## [WHAT YOU NEED TO DO]
Retype, word for word, every line from the one holding "(** What is left alone stays well formed. *)" through the one holding "- eapply map_Forall_impl; [exact H3|]." in the entries below, both included, and only those lines.
───── SOURCE MATERIAL ─────
Lemma slug_taken_false t r k r' :
  slug_taken t r = false → t !! k = Some r' → rv_id r' ≠ rv_id r → ¬ slug_clash r r'.
Proof.
  unfold slug_taken, slug_clash. intros Hf Hr Hne (Hi & Hi' & Hp & Hs).
  rewrite Hi in Hf. cbn [andb] in Hf. eapply existsb_rows in Hf; [|exact Hr].
  rewrite Hi', Hp, Hs, !bool_decide_true in Hf; done.
Qed.

Lemma another_current_false t v k v' :
  another_current t v = false → t !! k = Some v' → vf_id v' ≠ vf_id v → ¬ current_clash v v'.
Proof.
  unfold another_current, current_clash. intros Hf Hr Hne (Hi & Hi' & Hp).
  rewrite Hi, bool_decide_true in Hf by done. cbn [andb] in Hf.
  eapply existsb_rows in Hf; [|exact Hr]. rewrite Hi', Hp, !bool_decide_true in Hf; done.
Qed.

Lemma another_successor_false t c k c' :
  another_successor t c = false → t !! k = Some c' → cm_id c' ≠ cm_id c → ¬ successor_clash c c'.
Proof.
  unfold another_successor, successor_clash. intros Hf Hr Hne (Hi & Hp).
  rewrite bool_decide_true in Hf by done. cbn [andb] in Hf.
  eapply existsb_rows in Hf; [|exact Hr]. rewrite Hp, !bool_decide_true in Hf; done.
Qed.

Lemma live_delivery_taken_false t i k i' :
  live_delivery_taken t i = false → t !! k = Some i' → in_id i' ≠ in_id i → ¬ delivery_clash i i'.
Proof.
  unfold live_delivery_taken, delivery_clash. intros Hf Hr Hne (Hi & Hi' & Hw & Hs).
  rewrite Hi, bool_decide_true in Hf by done. cbn [andb] in Hf.
  eapply existsb_rows in Hf; [|exact Hr]. rewrite Hi', Hs, bool_decide_true in Hf; done.
Qed.

Lemma same_delivery_spec i i' :
  same_delivery i i' = true ↔
    in_type i = in_type i' ∧ in_project_id i = in_project_id i'
    ∧ delivered_work i = delivered_work i' ∧ in_recipient_type i = in_recipient_type i'
    ∧ default "" (in_recipient_id i) = default "" (in_recipient_id i').
Proof. unfold same_delivery. rewrite !andb_true_iff, !bool_decide_eq_true. tauto. Qed.

Lemma delivery_clash_sym i i' : delivery_clash i i' → delivery_clash i' i.
Proof.
  unfold delivery_clash. rewrite !same_delivery_spec.
  intros (? & ? & ? & ? & ? & Hw & ? & ?). rewrite Hw in *. repeat split; congruence.
Qed.
Lemma with_log_same d : with_log (log d) d = d.
Proof. by destruct d. Qed.

(** The events of the log of [d'] after those of [d]. *)
Definition new_events (d d' : Db) : list EventRow :=
  drop (length (events (log d))) (events (log d')).

Section wrote.
Context `{Entropy} (scope : Scope) (actor : EventActor).

Lemma wrote_nil s s' :
  db s' = db s → clock s' = clock s → denied s' = denied s → wrote scope actor [] s s'.
Proof.
  intros Hd Hc Hn. exists (log (db s)), []. rewrite with_log_same, app_nil_r. done.
Qed.

Lemma wrote_app types types' s s1 s' :
  wrote scope actor types s s1 → wrote scope actor types' s1 s' →
  wrote scope actor (types ++ types') s s'.
Proof.
  intros (l & es & Hd & He & Ht & Ha & Hc & Hn) (l' & es' & Hd' & He' & Ht' & Ha' & Hc' & Hn').
  exists l', (es ++ es'). rewrite Hd', He', Hd in *. cbn in *.
  rewrite fmap_app, app_assoc, <- He. split_and!; [done|congruence..| |congruence|congruence].
  by apply Forall_app.
Qed.

Lemma append_wrote type correlation payload s u s' :
  append type scope actor correlation payload s = (Ok u, s') →
  wrote scope actor [type] s s'.
Proof.
  intros (e & l & Hd & He & (Ht & Ha & _ & _ & Ho & Hp) & Hc & Hn & _)%append_logged.
  exists l, [e]. split_and!; try done; [by rewrite <- Ht|].
  by repeat constructor.
Qed.

Lemma whenM_wrote (c : bool) m types s u s' :
  whenM c m s = (Ok u, s') →
  (∀ u s', m s = (Ok u, s') → wrote scope actor types s s') →
  wrote scope actor (if c then types else []) s s'.
Proof.
  intros [[-> Hm]|[-> ->]]%whenM_ok Hw; [by eapply Hw | by apply wrote_nil].
Qed.

Lemma wrote_db types s s' : wrote scope actor types s s' → db s' = with_log (log (db s')) (db s).
Proof. intros (l & es & Hd & _). by rewrite Hd. Qed.

End wrote.

(** [logs scope actor types d d']: the same of the log alone. *)
Definition logs (scope : Scope) (actor : EventActor) (types : list string) (d d' : Db) : Prop :=
  ∃ es, events (log d') = events (log d) ++ es
    ∧ ev_type <$> es = types ∧ Forall (attributed scope actor) es.

Section logs.
Context (scope : Scope) (actor : EventActor).

Lemma logs_same d d' : log d' = log d → logs scope actor [] d d'.
Proof. intros Hl. exists []. by rewrite Hl, app_nil_r. Qed.
Lemma logs_app types types' d d1 d' :
  logs scope actor types d d1 → logs scope actor types' d1 d' →
  logs scope actor (types ++ types') d d'.
Proof.
  intros (es & He & <- & Ha) (es' & He' & <- & Ha'). exists (es ++ es').
  rewrite He', He, fmap_app, app_assoc. split_and!; [done..|]. by apply Forall_app.
Qed.
Lemma wrote_logs types s s' : wrote scope actor types s s' → logs scope actor types (db s) (db s').
Proof.
  intros (l & es & Hd & He & Ht & Ha & _). exists es. by rewrite Hd.
Qed.
Lemma logs_types types d d' :
  logs scope actor types d d' →
  ev_type <$> new_events d d' = types ∧ Forall (attributed scope actor) (new_events d d').
Proof. intros (es & He & Ht & Ha). unfold new_events. by rewrite He, drop_app_length. Qed.
End logs.

(** ** Reviews *)

Section reviews.
Context `{Entropy}.

Lemma lockReview_run scope id s r s' :
  lockReview scope id s = (Ok r, s') →
  s' = s ∧ find_row (reviews (db s)) (review_in scope) id = Some r.
Proof.
  unfold lockReview. rewrite bindM_ok. intros (o & s1 & Hg & Hu).
  apply gets_ok in Hg as [-> ->]. apply unless_none_ok in Hu as [? ->]. done.
Qed.

Lemma find_row_Some {A} (t : gmap string A) inside id r :
  find_row t inside id = Some r ↔ t !! id = Some r ∧ inside r = true.
Proof.
  unfold find_row. destruct (t !! id) as [x|]; cbn; [|by split; [|intros [? _]]].
  destruct (inside x) eqn:Hi; split.
  - by intros [= <-].
  - by intros [[= <-] _].
  - done.
  - intros [[= <-] Hx]. by rewrite Hi in Hx.
Qed.

Lemma assertFindingsPermitAcceptance_run scope id s c s' :
  assertFindingsPermitAcceptance scope id s = (Ok c, s') →
  s' = s ∧ pass (assertReviewAcceptable (acceptance_findings (db s) scope id)).
Proof.
  unfold assertFindingsPermitAcceptance. rewrite bindM_ok. intros (fs & s1 & Hg & Hr).
  apply gets_ok in Hg as [-> ->]. apply bindM_ok in Hr as ([] & s2 & Hl & Hr).
  apply lift_ok in Hl as [? ->]. apply retM_ok in Hr as [_ ->]. done.
Qed.

(** One guarded write. *)
Lemma update_review_run r s u s' :
  update_review r s = (Ok u, s') →
  violated (review_checks r) = None
  ∧ s' = with_db (with_reviews (<[rv_id r := r]> (reviews (db s))) (db s)) s.
Proof.
  unfold update_review. intros (t & s1 & Hg & Hr)%bindM_ok.
  apply gets_ok in Hg as [-> ->]. apply bindM_ok in Hr as ([] & s2 & Hg & Hm).
  apply guard_row_ok in Hg as (? & _ & ->). by apply modify_ok in Hm as ->.
Qed.

(** The events of an update, by type. *)
Definition review_event_types (input : UpdateReviewInput) (f t : ReviewStatus) : list string :=
  let changing := negb (bool_decide (t = f)) in
  (if is_some (ur_slug input) || is_some (ur_title input) then ["review.named"] else [])
  ++ (if changing then ["review.status_changed"] else [])
  ++ (if changing && bool_decide (t = ACCEPTED) then ["review.accepted"] else [])
  ++ (if changing && bool_decide (f = ACCEPTED) then ["review.reopened"] else [])
  ++ (if changing && bool_decide (t = ARCHIVED) then ["review.archived"] else []).

(** The row a successful update leaves. *)
Definition review_after (r : ReviewRow) (input : UpdateReviewInput) (actor : EventActor)
    (time : Z) : ReviewRow :=
  let t := default (rv_status r) (ur_status input) in
  let changing := negb (bool_decide (t = rv_status r)) in
  updated_review r input t (includes [ACCEPTED; CANCELLED; ARCHIVED] t)
    (changing && bool_decide (rv_status r = ACCEPTED))
    (changing && bool_decide (t = ACCEPTED)) actor time.

Record review_updated (scope : Scope) (id : string) (input : UpdateReviewInput)
    (actor : EventActor) (d : Db) (time : Z) (r r' : ReviewRow) (d' : Db) : Prop := {
  ru_found : find_row (reviews d) (review_in scope) id = Some r;
  ru_version : rv_version r = ur_expectedVersion input;
  ru_mutable : pass (assertReviewMutable (rv_status r) (ur_status input) (patched_fields input));
  ru_moves : ∀ t, ur_status input = Some t → t ≠ rv_status r →
    pass (review_move_checks (actor_type actor) (rv_status r) t);
  ru_acceptable : ur_status input = Some ACCEPTED → rv_status r ≠ ACCEPTED →
    pass (assertReviewAcceptable (acceptance_findings d scope id));
  ru_row : r' = review_after r input actor time;
  ru_checked : violated (review_checks r') = None;
  ru_db : d' = with_log (log d') (with_reviews (<[rv_id r' := r']> (reviews d)) d);
  ru_events : ev_type <$> new_events d d' =
    review_event_types input (rv_status r) (default (rv_status r) (ur_status input));
  ru_attributed : Forall (attributed scope actor) (new_events d d');
  ru_logs : ∃ types, logs scope actor types d d'
}.

Lemma updateReview_body_run scope id input actor s r' s' :
  db_ok (db s) →
  updateReview_body scope id input actor s = (Ok r', s') →
  ∃ r, review_updated scope id input actor (db s) (clock s) r r' (db s').
Proof.
  intros Hok. unfold updateReview_body.
  intros (r & s1 & (-> & Hfind)%lockReview_run & Hr)%bindM_ok.
  apply bindM_ok in Hr as ([] & s1 & (Hversion & ->)%lift_ok & Hr).
  apply assertExpectedVersion_pass in Hversion.
  apply bindM_ok in Hr as ([] & s1 & (Hmutable & ->)%lift_ok & Hr).
  set (t := default (rv_status r) (ur_status input)) in *.
  set (changing := negb (bool_decide (t = rv_status r))) in *.
  apply bindM_ok in Hr as ([] & s1 & Hchecks & Hr).
  assert (db s1 = db s ∧ clock s1 = clock s ∧
    (changing = true → pass (review_move_checks (actor_type actor) (rv_status r) t)))
    as (Hdb1 & Hclock1 & Hmove).
  { apply whenM_ok in Hchecks as [[_ Hc]|[Hc ->]]; [|by rewrite Hc].
    inv_run. split; [done|]. split; [done|]. intros _. unfold review_move_checks.
    rewrite !then_ok. auto. }
  apply bindM_ok in Hr as (counts & s2 & Hcounts & Hr).
  assert (s2 = s1 ∧ (changing && bool_decide (t = ACCEPTED) = true →
    pass (assertReviewAcceptable (acceptance_findings (db s) scope id)))) as [-> Hacc].
  { destruct (changing && bool_decide (t = ACCEPTED)).
    - apply assertFindingsPermitAcceptance_run in Hcounts as [-> ?]. by rewrite <- Hdb1.
    - apply retM_ok in Hcounts as [_ ->]. done. }
  apply bindM_ok in Hr as (time & s2 & (-> & ->)%now_ok & Hr).
  apply bindM_ok in Hr as ([] & s2 & (Hrow & ->)%update_review_run & Hr).
  fold t changing in Hrow, Hr. rewrite Hclock1, Hdb1 in *.
  apply bindM_ok in Hr as ([] & s3 & H3%(whenM_wrote scope actor _ _ ["review.named"]) & Hr);
    [|by intros; eapply append_wrote].
  apply bindM_ok in Hr as ([] & s4 & H4%(whenM_wrote scope actor _ _ ["review.status_changed"]) & Hr);
    [|by intros; eapply append_wrote].
  apply bindM_ok in Hr as ([] & s5 & H5%(whenM_wrote scope actor _ _ ["review.accepted"]) & Hr);
    [|by intros; eapply append_wrote].
  apply bindM_ok in Hr as ([] & s6 & H6%(whenM_wrote scope actor _ _ ["review.reopened"]) & Hr);
    [|by intros; eapply append_wrote].
  apply bindM_ok in Hr as ([] & s7 & H7%(whenM_wrote scope actor _ _ ["review.archived"]) & Hr);
    [|by intros; eapply append_wrote].
  apply retM_ok in Hr as [-> ->].
  pose proof (wrote_app _ _ _ _ _ _ _ H3 (wrote_app _ _ _ _ _ _ _ H4
    (wrote_app _ _ _ _ _ _ _ H5 (wrote_app _ _ _ _ _ _ _ H6 H7)))) as Hw.
  exists r. split; try done.
  - intros t' Ht' Hne. assert (t = t') as <- by (subst t; by rewrite Ht'). apply Hmove.
    subst changing. by rewrite bool_decide_false.
  - intros Ht' Hne. assert (t = ACCEPTED) as Ht by (subst t; by rewrite Ht'). apply Hacc.
    subst changing. rewrite Ht, !bool_decide_false, bool_decide_true by done. done.
  - apply wrote_db in Hw. done.
  - by apply wrote_logs, logs_types in Hw as [? ?].
  - by apply wrote_logs, logs_types in Hw as [? ?].
  - eexists. by apply wrote_logs in Hw.
Qed.
End reviews.
(* ===== verification/ControlInvariants.v ===== *)
(** * What holds of browser sessions and their leases at all times *)

From S2P Require Import Prelude Errors ReviewProtocol BrowserProtocol Events ControlAuthorisation Store BrowserSessions Preserve Invariants Effects.

Definition same_epoch (l l' : ControlLeaseRow) : Prop :=
  cl_browser_session_id l' = cl_browser_session_id l ∧ cl_epoch l' = cl_epoch l.
Definition both_active (l l' : ControlLeaseRow) : Prop :=
  interactive_lease l = true ∧ interactive_lease l' = true
  ∧ cl_browser_session_id l' = cl_browser_session_id l.

(** [c] was given the control of [session] at [epoch]: the lease may have been
    revoked since. *)
Definition lease_given (session : string) (epoch : Z) (c : ControllerIdentity) (d : Db) : Prop :=
  ∃ i l, control_leases d !! i = Some l ∧ cl_browser_session_id l = session
    ∧ cl_epoch l = epoch ∧ cl_controller l = c.

Record control_ok (d : Db) : Prop := {
  sessions_ok : rows_ok bs_id session_checks (browser_sessions d);
  leases_ok : rows_ok cl_id lease_checks (control_leases d);
  epochs_unique : no_clash same_epoch (control_leases d);
  one_active : no_clash both_active (control_leases d);
  controller_has_lease : ∀ k r c, browser_sessions d !! k = Some r →
    bs_current_controller r = Some c → lease_given k (bs_control_epoch r) c d
}.

#[export] Instance control_ok_ignores_log : IgnoresLog control_ok.
Proof. intros l d []. by constructor. Qed.
#[export] Instance lease_given_ignores_log session epoch c : IgnoresLog (lease_given session epoch c).
Proof. by intros l d. Qed.

(** An epoch was given to one controller. *)
Lemma one_controller_per_lease d session epoch c c' :
  control_ok d → lease_given session epoch c d → lease_given session epoch c' d → c = c'.
Proof.
  intros Hok (i & l & Hi & Hs & He & <-) (i' & l' & Hi' & Hs' & He' & <-).
  assert (i = i') as -> by (eapply (epochs_unique d Hok); [done..|]; split; congruence).
  congruence.
Qed.

(** ** Statements *)

Lemma update_session_where_run id p f s b s' :
  update_session_where id p f s = (Ok b, s') →
  (b = false ∧ s' = s ∧ ∀ r, browser_sessions (db s) !! id = Some r → p r = false) ∨
  (b = true ∧ ∃ r, browser_sessions (db s) !! id = Some r ∧ p r = true
    ∧ violated (session_checks (f r)) = None
    ∧ s' = with_db (with_browser_sessions (<[id := f r]> (browser_sessions (db s))) (db s)) s).
Proof.
  unfold update_session_where. intros Hr. apply bindM_ok in Hr as (row & s1 & Hrow & Hr).
  apply gets_ok in Hrow as [-> ->].
  destruct (browser_sessions (db s) !! id) as [r|] eqn:Hl.
  - destruct (p r) eqn:Hp; inv_run; [right|left].
    + split; [done|]. by exists r.
    + split_and!; [done..|]. by intros ? [= <-].
  - inv_run. left. by split_and!.
Qed.
Lemma update_session_run id f s u s' :
  update_session id f s = (Ok u, s') →
  (browser_sessions (db s) !! id = None ∧ s' = s) ∨
  (∃ r, browser_sessions (db s) !! id = Some r ∧ violated (session_checks (f r)) = None
    ∧ s' = with_db (with_browser_sessions (<[id := f r]> (browser_sessions (db s))) (db s)) s).
Proof.
  unfold update_session. intros Hr. inv_run.
  destruct (update_session_where_run _ _ _ _ _ _ H) as [(-> & -> & Hn)|(-> & r & Hl & _ & Hv & ->)].
  - left. split; [|done]. destruct (browser_sessions (db s) !! id) as [r|]; [|done].
    by specialize (Hn r eq_refl).
  - right. eauto.
Qed.
(* ===== verification/ControlTheorems.v ===== *)
(** * Who controls a browser

    What the epochs and leases of a session guarantee, and where the layers that
    read them part. *)

From S2P Require Import Prelude Errors ReviewProtocol BrowserProtocol ReviewDomain Events EntityId ControlAuthorisation Store BrowserSessions WorkerSessions Preserve Invariants Samples Effects ControlInvariants BrowserLifecycle.

(** ** A command that was let through *)

Record let_through (input : CommandInput) (s s' : St) (r : BrowserSessionRow) (n : Z) : Prop := {
  lt_row : browser_sessions (db s) !! ci_browserSessionId input = Some r;
  lt_passes : ∃ associated, authoriseBrowserCommand
    (command_context r (ci_attempt input) associated) (ci_command input) = None;
  lt_sequence : n = (bs_last_sequence r + 1)%Z;
  lt_worker : is_Some (bs_worker_id r)
}.

Section commands.
Context `{Entropy}.

Lemma route_associated_run r s a s' :
  route_associated r s = (Ok a, s') → s' = s.
Proof. unfold route_associated. case_match; intros Hr; by inv_run. Qed.
(** What is left alone stays well formed. *)
Lemma routes_ok_same d d' :
  advances d d' → published_services d' = published_services d →
  route_capabilities d' = route_capabilities d → routes_ok d → routes_ok d'.
Proof.
  intros Ha Hs Hc [H1 H2 H3 H4]. split; rewrite ?Hs, ?Hc; try done.
  - eapply map_Forall_impl; [exact H3|]. eauto using service_ok_advances.
  - eapply map_Forall_impl; [exact H4|]. intros k c (Hk & r & b & Hb). split; [done|].
    by eapply capability_ok_advances.
Qed.
Lemma routes_ok_ignores_log : IgnoresLog routes_ok.
Proof. intros l d. apply routes_ok_same; [|done..]. apply ignores_log. reflexivity. Qed.

(** The routes whose end the gateway was to be told of. *)
Definition ended_route (d : Db) (k : string) : Prop :=
  ∃ r, published_services d !! k = Some r ∧ ps_status r ∈ [ps_expired; ps_revoked].
(** The tables are well formed, have gone on from where they were, and of the
    routes only those named were expired or revoked. *)
Record good (ids : list string) (d0 d : Db) : Prop := {
  good_ok : routes_ok d;
  good_advances : advances d0 d;
  good_ends : ∀ k, ended_route d k → k ∈ ids ∨ ended_route d0 k
}.
#[export] Instance good_ignores_log ids d0 : IgnoresLog (good ids d0).
Proof. intros l d [? ? ?]. split; [by apply routes_ok_ignores_log|by apply ignores_log|done]. Qed.
Lemma good_refl ids d : routes_ok d → good ids d d.
Proof. intros. split; [done|done|by right]. Qed.
End stability.
#[export] Existing Instance routes_ok_ignores_log.
#[export] Existing Instance good_ignores_log.

(** ** What the statements keep *)

Section statements.
Context `{Entropy} `{PublishedServiceConfig}.

Lemma update_service_run id p f s o s' :
  update_service_where id p f s = (Ok o, s') →
  (o = None ∧ s' = s ∧ ∀ r, published_services (db s) !! id = Some r → p r = false) ∨
  ∃ r, published_services (db s) !! id = Some r ∧ p r = true ∧ violated (service_checks (f r)) = None
    ∧ o = Some (f r)
    ∧ s' = with_db (with_published_services (<[id := f r]> (published_services (db s))) (db s)) s.
Proof.
  unfold update_service_where. intros (row & s1 & Hrow & Hr)%bindM_ok.
  apply gets_ok in Hrow as [-> ->].
  destruct (published_services (db s) !! id) as [r|] eqn:Hl; [|inv_run; by left].
  destruct (p r) eqn:Hp; inv_run; [right; by exists r|left]. split_and!; [done..|]. by intros ? [= <-].
Qed.
Lemma update_service_err id p f s e s' : update_service_where id p f s = (Err e, s') → s' = s.
Proof.
  intros [?|(row & s1 & Ht & Hr)]%bindM_err; [done|]. apply gets_ok in Ht as [-> ->].
  destruct (published_services (db s) !! id) as [r|]; [|done]. destruct (p r); [|done].
  apply bindM_err in Hr as [?%guard_row_err|(? & ? & _ & [?|(? & ? & _ & ?)]%bindM_err)]; done.
Qed.

(** An update that only moves a route on. *)
Definition moves_on (ids : list string) (id : string) (p : PublishedServiceRow → bool)
    (f : PublishedServiceRow → PublishedServiceRow) : Prop :=
  ∀ r, p r = true → goes_on r (f r) ∧ (well_staged r → well_staged (f r))
    ∧ (ps_status (f r) ∈ [ps_expired; ps_revoked] → id ∈ ids).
─────
## [THE COMPLETED TASK]
(** What is left alone stays well formed. *)
Lemma routes_ok_same d d' :
  advances d d' → published_services d' = published_services d →
  route_capabilities d' = route_capabilities d → routes_ok d → routes_ok d'.
Proof.
  intros Ha Hs Hc [H1 H2 H3 H4]. split; rewrite ?Hs, ?Hc; try done.
  - eapply map_Forall_impl; [exact H3|]. eauto using service_ok_advances.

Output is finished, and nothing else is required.